[Records for the task — start]
(** X2.  In every reachable state each package list pushed so far has
    either been announced by exactly one [AllowedAppsChanged] event or
    belongs to exactly one push that has not settled yet: the pushes are
    the announcements together with the pushes in flight.  So the component
    never announces a list it did not push, and never announces a push
    twice. *)
Theorem pushes_are_announced_or_in_flight (p : Props) (history : list Input) :
  pushes (trace (run history (init p))) ≡ₚ
  announced (trace (run history (init p))) ++ flights (awaiting (run history (init p))).
Proof.
  pose (P := λ s : Sys,
    (∀ c k, awaiting s !! c = Some k → (c < next_call s)%N) ∧
    pushes (trace s) ≡ₚ announced (trace s) ++ flights (awaiting s)).
  assert (P (run history (init p))) as [_ Hperm]; [|done].
  apply reachable_ind; subst P; simpl.
  - split; [|done]. intros c k Hc. by rewrite lookup_empty in Hc.
  - intros i s s' _ (Hfresh & Hperm) Ht.
    assert (awaiting s !! next_call s = None) as Hnew.
    { destruct (awaiting s !! next_call s) as [k|] eqn:Hk; [|done].
      apply Hfresh in Hk. lia. }
    destruct Ht as [_ -> | _ -> | value _ -> | q _ -> | ms _ ->
                   | ms h due _ _ _ -> | c r _ Hc -> | c pk r _ Hc ->]; simpl.
    + done.
    + split.
      * intros c k Hc. apply lookup_insert_Some in Hc as [[<- _]|[_ Hc]]; [lia|].
        apply Hfresh in Hc. lia.
      * rewrite pushes_app, announced_app. simpl. rewrite !app_nil_r.
        unfold flights. rewrite map_to_list_insert by done. simpl. done.
    + done.
    + split; [done|].
      by rewrite pushes_app, announced_app, pushes_rearm, announced_rearm, !app_nil_r.
    + done.
    + split.
      * intros c k Hc. apply lookup_insert_Some in Hc as [[<- _]|[_ Hc]]; [lia|].
        apply Hfresh in Hc. lia.
      * rewrite pushes_app, announced_app. simpl. rewrite app_nil_r.
        unfold flights. rewrite map_to_list_insert by done. simpl.
        rewrite Hperm. unfold flights.
        rewrite Permutation_app_comm. simpl. apply Permutation_middle.
    + split.
      * intros c' k Hc'. apply lookup_delete_Some in Hc' as [_ Hc']. by apply Hfresh in Hc'.
      * rewrite pushes_app, announced_app, pushes_caught, announced_caught, !app_nil_r.
        rewrite Hperm. f_equiv. unfold flights.
        by rewrite <- (map_to_list_delete (awaiting s) c KConnected Hc).
    + split.
      * intros c' k Hc'. apply lookup_delete_Some in Hc' as [_ Hc']. by apply Hfresh in Hc'.
      * rewrite !pushes_app, !announced_app, pushes_caught, announced_caught. simpl.
        rewrite !app_nil_r. rewrite Hperm. unfold flights.
        rewrite <- (map_to_list_delete (awaiting s) c (KDebounced pk) Hc). simpl.
        by rewrite <- app_assoc.
Qed.
Definition SCHEMA_TYPES : list (string * TypeConfig) :=
  let row (t : string) (p : bool) := (t, mkType t p) in
  [ row "Service" true; row "LocalBusiness" true; row "Organization" true;
    row "Article" true; row "NewsArticle" true; row "BlogPosting" true;
    row "FAQPage" false; row "HowTo" true;
    row "Product" true; row "Offer" false;
    row "Event" true;
    row "Person" true;
    row "Review" false; row "AggregateRating" false;
    row "Recipe" true;
    row "VideoObject" true;
    row "Course" true;
    row "JobPosting" true;
    row "SoftwareApplication" true;
    row "Book" true;
    row "Place" false;
    row "BreadcrumbList" false;
    row "WebPage" false;
    row "Custom" true ].

(** Property names every object literal inherits from [Object.prototype];
    looking one of them up in [SCHEMA_TYPES] yields a truthy value that
    has neither [title] nor [canBePrimary]. *)
Definition OBJECT_PROTOTYPE : list string :=
  [ "constructor"; "toString"; "toLocaleString"; "valueOf"; "hasOwnProperty";
    "isPrototypeOf"; "propertyIsEnumerable"; "__proto__"; "__defineGetter__";
    "__defineSetter__"; "__lookupGetter__"; "__lookupSetter__" ].

Inductive TypeLookup : Type :=
| Own (c : TypeConfig)
| Inherited
| Missing.

(** [SCHEMA_TYPES[key]]. *)
Definition schemaTypeOf (key : json) : TypeLookup :=
  let k := toString key in
  match find (fun e => String.eqb (fst e) k) SCHEMA_TYPES with
  | Some e => Own (snd e)
  | None => if Service.mem k OBJECT_PROTOTYPE then Inherited else Missing
  end.

Definition known (key : json) : bool :=
  match schemaTypeOf key with Missing => false | _ => true end.

(** [extractSchemaType(schema)]. *)
Definition extractSchemaType (schema : json) : json :=
  if negb (Json.truthy schema) then JStr "Custom"
  else
    let type := get schema "@type" in
    if negb (Json.truthy type) then JStr "Custom"
    else
      match type with
      | JArr ts _ =>
          match find known ts with
          | Some t => t
          | None => hd JUndef ts
          end
      | _ => type
      end.

(** [a || b] on values. *)
Definition or_value (a b : json) : json := if Json.truthy a then a else b.

(** [{ metadata, ...schemaWithoutContext }]. *)
Definition withMetadata (metadata : json) (schema : json) : json :=
  JObj (fold_left (fun acc e => assign (fst e) (snd e) acc)
          (remove "@context" (ownProps schema))
          [ ("metadata", metadata) ]).

Definition metaKeyOf (detectedType : json) : string :=
  "rank_math_schema_" ++ toString detectedType.

(** *** The world the client runs in *)

Record MetaRow : Type := mkMeta {
  meta_id : nat; post_id : nat; meta_key : string; meta_value : string
}.

Record PostRow : Type := mkPost { ID : nat; post_title : string }.

(** One entry of [getExistingSchemas]. *)
Record SchemaMeta : Type := mkSchemaMeta { metaId : nat; key : string; value : string }.

Record Backup : Type := mkBackup { timestamp : nat; schemas : list SchemaMeta }.

(** Statements sent through [conn.execute]. *)
Inductive statement : Type :=
| SelectPost (postId : nat)
| SelectMetaByKey (postId : nat) (metaKey : string)
| SelectMetaLike (postId : nat) (pattern : string)
| SelectMetaById (metaId : nat)
| InsertMeta (postId : nat) (metaKey metaValue : string)
| UpdateMetaByKey (metaValue : string) (postId : nat) (metaKey : string)
| UpdateMetaById (metaValue : string) (metaId : nat)
| DeleteMetaLike (postId : nat) (pattern : string)
| DeleteMetaById (metaId : nat).

Definition is_write (s : statement) : bool :=
  match s with
  | InsertMeta _ _ _ | UpdateMetaByKey _ _ _ | UpdateMetaById _ _
  | DeleteMetaLike _ _ | DeleteMetaById _ => true
  | _ => false
  end.

Inductive event : Type :=
| Issued (s : statement)
| BackupStored (postId : nat) (b : Backup)
| BackupFileWritten
| BackupFileFailed (message : string).

Definition persisted := list (string * list (nat * Backup)).

Record world : Type := mkWorld {
  posts : list PostRow;
  postmeta : list MetaRow;
  next_meta_id : nat;
  (** character equality of the column collation *)
  collation : ascii -> ascii -> bool;
  connected : bool;
  (** one entry per connection attempt or statement: [Some m] rejects it *)
  db_faults : list (option string);
  (** the client's [backups] Map, in insertion order *)
  backups : list (nat * Backup);
  (** the module-level [persistedBackups] object *)
  persistedBackups : persisted;
  (** what [backups.json] holds; [None] before the first write *)
  backups_file : option persisted;
  (** one entry per [writeFileSync]: [Some m] makes it throw *)
  fs_faults : list (option string);
  (** successive readings of the clock, in milliseconds *)
  clock : list nat;
  (** successive values of [Math.random().toString(16).slice(2, 15)] *)
  random : list string;
  trace : list event;
  console : list string
}.

Definition set_postmeta (rows : list MetaRow) (n : nat) (w : world) : world :=
  mkWorld (posts w) rows n (collation w) (connected w) (db_faults w) (backups w)
    (persistedBackups w) (backups_file w) (fs_faults w) (clock w) (random w)
    (trace w) (console w).

Definition set_connected (w : world) : world :=
  mkWorld (posts w) (postmeta w) (next_meta_id w) (collation w) true (db_faults w)
    (backups w) (persistedBackups w) (backups_file w) (fs_faults w) (clock w)
    (random w) (trace w) (console w).

Definition set_db_faults (f : list (option string)) (w : world) : world :=
  mkWorld (posts w) (postmeta w) (next_meta_id w) (collation w) (connected w) f
    (backups w) (persistedBackups w) (backups_file w) (fs_faults w) (clock w)
    (random w) (trace w) (console w).

Definition set_backups (b : list (nat * Backup)) (w : world) : world :=
  mkWorld (posts w) (postmeta w) (next_meta_id w) (collation w) (connected w)
    (db_faults w) b (persistedBackups w) (backups_file w) (fs_faults w) (clock w)
    (random w) (trace w) (console w).

Definition set_persisted (p : persisted) (w : world) : world :=
  mkWorld (posts w) (postmeta w) (next_meta_id w) (collation w) (connected w)
    (db_faults w) (backups w) p (backups_file w) (fs_faults w) (clock w)
    (random w) (trace w) (console w).

Definition set_file (f : option persisted) (w : world) : world :=
  mkWorld (posts w) (postmeta w) (next_meta_id w) (collation w) (connected w)
    (db_faults w) (backups w) (persistedBackups w) f (fs_faults w) (clock w)
    (random w) (trace w) (console w).

Definition set_fs_faults (f : list (option string)) (w : world) : world :=
  mkWorld (posts w) (postmeta w) (next_meta_id w) (collation w) (connected w)
    (db_faults w) (backups w) (persistedBackups w) (backups_file w) f (clock w)
    (random w) (trace w) (console w).

Definition set_clock (c : list nat) (w : world) : world :=
  mkWorld (posts w) (postmeta w) (next_meta_id w) (collation w) (connected w)
    (db_faults w) (backups w) (persistedBackups w) (backups_file w) (fs_faults w) c
    (random w) (trace w) (console w).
[Records for the task — finish]
Task requirements: In the listing above, find the line with "Issued (s : statement)" and the line with "(** one entry per connection", then reproduce both and every line between them exactly.

Task response:
| Issued (s : statement)
| BackupStored (postId : nat) (b : Backup)
| BackupFileWritten
| BackupFileFailed (message : string).

Definition persisted := list (string * list (nat * Backup)).

Record world : Type := mkWorld {
  posts : list PostRow;
  postmeta : list MetaRow;
  next_meta_id : nat;
  (** character equality of the column collation *)
  collation : ascii -> ascii -> bool;
  connected : bool;
  (** one entry per connection attempt or statement: [Some m] rejects it *)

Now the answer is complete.